▶ [Work task]
Repeat the data below exactly. Include each line.

▶ [Exercise material]
(** * RealmPortal: the tree transformation engine of [RealmPortal.py]

    A shallow embedding of class [WoWUIMigrator] (module [RealmPortal.py])
    and of the parts of the Python runtime it calls ([posixpath],
    [pathlib], [os], [shutil], [re], the UTF-8 codec), followed by the
    properties of the engine that are established on it.

    Conventions of the embedding.
    - A Python [str] is a list of Unicode code points ([N]).
    - A Python [dict] is an association list in insertion order with
      unique keys; [d[k] = v] keeps the position of an existing key.
    - Exceptions are explicit: a computation ends with [Ret] or [Raise],
      and the state it has reached is kept in both cases.
    - Paths are POSIX paths ([os.sep] is [/]). *)

From Stdlib Require Import List NArith ZArith Bool Arith Lia.
From Stdlib Require Import String Ascii DecimalString.
From Stdlib Require Import Permutation Sorted.
Import ListNotations.

Set Implicit Arguments.
Set Warnings "-register-all".

(* ================================================================== *)
(** * Python strings *)

Definition str := list N.

(** A string literal of the source. *)
Definition lit (s : string) : str :=
  List.map N_of_ascii (list_ascii_of_string s).

Fixpoint str_eqb (a b : str) : bool :=
  match a, b with
  | [], [] => true
  | c :: a', d :: b' => N.eqb c d && str_eqb a' b'
  | _, _ => false
  end.

(** [s.startswith(p)] *)
Fixpoint startswith (s p : str) {struct p} : bool :=
  match p, s with
  | [], _ => true
  | c :: p', d :: s' => N.eqb c d && startswith s' p'
  | _ :: _, [] => false
  end.

(** [sub in s] *)
Fixpoint contains (s sub : str) : bool :=
  startswith s sub
  || match s with
     | [] => false
     | _ :: s' => contains s' sub
     end.

(** [s.endswith(p)] *)
Definition endswith (s p : str) : bool := startswith (rev s) (rev p).

Definition sep : N := 47.   (* os.sep, "/" *)
Definition dot : N := 46.   (* os.extsep, "." *)

(** [s.split(c)]: the segments between the occurrences of [c]. *)
Fixpoint split_on (c : N) (s : str) : list str :=
  match s with
  | [] => [[]]
  | d :: s' =>
      if N.eqb d c then [] :: split_on c s'
      else match split_on c s' with
           | h :: t => (d :: h) :: t
           | [] => [[d]]
           end
  end.

(** [sepr.join(parts)] *)
Fixpoint join_with (sepr : str) (parts : list str) : str :=
  match parts with
  | [] => []
  | [p] => p
  | p :: rest => p ++ sepr ++ join_with sepr rest
  end.

(** The text before and after the last occurrence of [c] in [s]
    ([s.rfind(c)]), when there is one. *)
Fixpoint rsplit_last (c : N) (s : str) : option (str * str) :=
  match s with
  | [] => None
  | d :: s' =>
      match rsplit_last c s' with
      | Some (b, a) => Some (d :: b, a)
      | None => if N.eqb d c then Some ([], s') else None
      end
  end.

(** [s.rstrip(c)] for a single character [c]. *)
Definition rstrip (c : N) (s : str) : str :=
  rev ((fix drop (r : str) : str :=
          match r with
          | d :: r' => if N.eqb d c then drop r' else r
          | [] => []
          end) (rev s)).

(** Python truthiness of an optional string argument ([None] and the
    empty string are false). *)
Definition truthy (o : option str) : bool :=
  match o with
  | Some (_ :: _) => true
  | _ => false
  end.

(** The decimal numeral of an integer, as [str(int)] prints it. *)
Definition str_of_int (z : Z) : str :=
  lit (NilEmpty.string_of_int (Z.to_int z)).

▶ [Problem solution]
(** * RealmPortal: the tree transformation engine of [RealmPortal.py]

    A shallow embedding of class [WoWUIMigrator] (module [RealmPortal.py])
    and of the parts of the Python runtime it calls ([posixpath],
    [pathlib], [os], [shutil], [re], the UTF-8 codec), followed by the
    properties of the engine that are established on it.

    Conventions of the embedding.
    - A Python [str] is a list of Unicode code points ([N]).
    - A Python [dict] is an association list in insertion order with
      unique keys; [d[k] = v] keeps the position of an existing key.
    - Exceptions are explicit: a computation ends with [Ret] or [Raise],
      and the state it has reached is kept in both cases.
    - Paths are POSIX paths ([os.sep] is [/]). *)

From Stdlib Require Import List NArith ZArith Bool Arith Lia.
From Stdlib Require Import String Ascii DecimalString.
From Stdlib Require Import Permutation Sorted.
Import ListNotations.

Set Implicit Arguments.
Set Warnings "-register-all".

(* ================================================================== *)
(** * Python strings *)

Definition str := list N.

(** A string literal of the source. *)
Definition lit (s : string) : str :=
  List.map N_of_ascii (list_ascii_of_string s).

Fixpoint str_eqb (a b : str) : bool :=
  match a, b with
  | [], [] => true
  | c :: a', d :: b' => N.eqb c d && str_eqb a' b'
  | _, _ => false
  end.

(** [s.startswith(p)] *)
Fixpoint startswith (s p : str) {struct p} : bool :=
  match p, s with
  | [], _ => true
  | c :: p', d :: s' => N.eqb c d && startswith s' p'
  | _ :: _, [] => false
  end.

(** [sub in s] *)
Fixpoint contains (s sub : str) : bool :=
  startswith s sub
  || match s with
     | [] => false
     | _ :: s' => contains s' sub
     end.

(** [s.endswith(p)] *)
Definition endswith (s p : str) : bool := startswith (rev s) (rev p).

Definition sep : N := 47.   (* os.sep, "/" *)
Definition dot : N := 46.   (* os.extsep, "." *)

(** [s.split(c)]: the segments between the occurrences of [c]. *)
Fixpoint split_on (c : N) (s : str) : list str :=
  match s with
  | [] => [[]]
  | d :: s' =>
      if N.eqb d c then [] :: split_on c s'
      else match split_on c s' with
           | h :: t => (d :: h) :: t
           | [] => [[d]]
           end
  end.

(** [sepr.join(parts)] *)
Fixpoint join_with (sepr : str) (parts : list str) : str :=
  match parts with
  | [] => []
  | [p] => p
  | p :: rest => p ++ sepr ++ join_with sepr rest
  end.

(** The text before and after the last occurrence of [c] in [s]
    ([s.rfind(c)]), when there is one. *)
Fixpoint rsplit_last (c : N) (s : str) : option (str * str) :=
  match s with
  | [] => None
  | d :: s' =>
      match rsplit_last c s' with
      | Some (b, a) => Some (d :: b, a)
      | None => if N.eqb d c then Some ([], s') else None
      end
  end.

(** [s.rstrip(c)] for a single character [c]. *)
Definition rstrip (c : N) (s : str) : str :=
  rev ((fix drop (r : str) : str :=
          match r with
          | d :: r' => if N.eqb d c then drop r' else r
          | [] => []
          end) (rev s)).

(** Python truthiness of an optional string argument ([None] and the
    empty string are false). *)
Definition truthy (o : option str) : bool :=
  match o with
  | Some (_ :: _) => true
  | _ => false
  end.

(** The decimal numeral of an integer, as [str(int)] prints it. *)
Definition str_of_int (z : Z) : str :=
  lit (NilEmpty.string_of_int (Z.to_int z)).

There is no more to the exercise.